In the records that follow, find the line with "by apply Hin."; from there, retype every line exactly through the line with "loadTextureTPFDCX D baseName s", which also belongs to the answer.

**DATASET RECORDS:**
↓↓↓
Lemma resolveModels_ok (rest : list MSB.Model) :
  ∀ i flver s slots s' evs,
    resolveModels D i rest flver s = (Ok slots, s', evs) →
    s' = s
    ∧ evs = Lookup <$> modelLookups rest
    ∧ (∀ j, (j < i)%nat → JS.get slots j = JS.get flver j)
    ∧ (∀ j, (i + length rest <= j)%nat → JS.get slots j = JS.get flver j)
    ∧ (∀ k m, rest !! k = Some m →
         JS.get slots (i + k)
         = match slotOf D s m with Some g => Some g | None => JS.get flver (i + k) end).
Proof.
  induction rest as [|m rest IH]; intros i flver s slots s' evs.
  - intros [= <- <- <-]. by repeat split.
  - rewrite resolveModels_cons. unfold modelLookups. simpl.
    destruct (MSB.type m =? 0)%Z eqn:Hty.
    + destruct (decodeModel D _) as [g|e] eqn:Hdec; [|done].
      destruct (resolveModels D (S i) rest _ s) as [[r s2] evs2] eqn:Hrun.
      intros [= -> <- <-].
      apply IH in Hrun as (-> & -> & Hlt & Hge & Hin).
      split; [done|]. split; [done|].
      assert (Hset : ∀ j, j ≠ i →
        JS.get (if (0 <? length (FLVER.batches g))%nat then JS.set flver i g else flver) j
        = JS.get flver j).
      { intros j Hj. destruct (0 <? length (FLVER.batches g))%nat; [|done].
        by apply get_set_ne. }
      split; [intros j Hj; rewrite Hlt by lia; apply Hset; lia|].
      split; [intros j Hj; rewrite Hge by (simpl in Hj; lia); apply Hset; simpl in Hj; lia|].
      intros [|k] m' Hk; simpl in Hk.
      * injection Hk as <-. rewrite Nat.add_0_r, Hlt by lia.
        unfold slotOf. rewrite Hty, Hdec.
        destruct (0 <? length (FLVER.batches g))%nat; [apply get_set_eq | ]. done.
      * replace (i + S k)%nat with (S i + k)%nat by lia.
        rewrite (Hin k m' Hk). destruct (slotOf D s m'); [done|]. apply Hset. lia.
    + intros Hrun. apply IH in Hrun as (-> & -> & Hlt & Hge & Hin).
      split; [done|]. split; [done|].
      split; [intros j Hj; apply Hlt; lia|].
      split; [intros j Hj; apply Hge; simpl in Hj; lia|].
      intros [|k] m' Hk; simpl in Hk.
      * injection Hk as <-. rewrite Nat.add_0_r, Hlt by lia.
        unfold slotOf. by rewrite Hty.
      * replace (i + S k)%nat with (S i + k)%nat by lia. by apply Hin.
Qed.

End ModelLoop.

(** ** Texture loading *)

Section Textures.

Context (D : Decoders).

Lemma loadTextureTPFDCX_run (baseName : string) (s : store) :
  loadTextureTPFDCX D baseName s
  = match decodeTextures D (resourceSystem s !! (baseName +:+ ".tpf.dcx")) with
    | Ok tpf => (Ok tt, registered (TPF.textures tpf) s, [Lookup (baseName +:+ ".tpf.dcx")])
    | Throw e => (Throw e, s, [Lookup (baseName +:+ ".tpf.dcx")])
    end.
Proof.
  unfold loadTextureTPFDCX, decodeTextures.
  rewrite bind_run. unfold lookupFile at 1, ResourceSystem.lookupFile.
  rewrite bind_run. unfold lift at 1.
  destruct (DCX_decompressBuffer D _) as [d|e]; [|done].
  rewrite bind_run. unfold lift at 1.
  by destruct (TPF_parse D d) as [tpf|e].
Qed.

(** One record of a split bank: the three assertions, in the order the
    loop makes them, and the registration. *)
Lemma loadRecord_run (r : BHD.FileRecord) (s : store) :
  loadRecord D r s
  = if JS.endsWith ".tpf.dcx" (BHD.name r) then
      match decodeTextures D (Some (BHD.buffer r)) with
      | Ok tpf =>
          match TPF.textures tpf with
          | [t0] =>
              if String.eqb (key1 (BHD.name r)) (JS.toLowerCase (TPF.name t0))
              then (Ok tt, registered [t0] s, [])
              else (Throw AssertionError, s, [])
          | _ => (Throw AssertionError, s, [])
          end
      | Throw e => (Throw e, s, [])
      end
    else (Throw AssertionError, s, []).
Proof.
  unfold loadRecord, decodeTextures.
  rewrite bind_run. destruct (JS.endsWith _ _); [|done]. simpl.
  rewrite bind_run. unfold lift at 1.
  destruct (DCX_decompressBuffer D _) as [d|e]; [|done].
  rewrite bind_run. unfold lift at 1.
  destruct (TPF_parse D d) as [tpf|e]; [|done].
  rewrite bind_run.
  destruct (TPF.textures tpf) as [|t0 [|t1 ts]]; [done| |done]. simpl.
  rewrite bind_run. by destruct (String.eqb _ _).
Qed.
↑↑↑
**REPLY:**
      * replace (i + S k)%nat with (S i + k)%nat by lia. by apply Hin.
Qed.

End ModelLoop.

(** ** Texture loading *)

Section Textures.

Context (D : Decoders).

Lemma loadTextureTPFDCX_run (baseName : string) (s : store) :
  loadTextureTPFDCX D baseName s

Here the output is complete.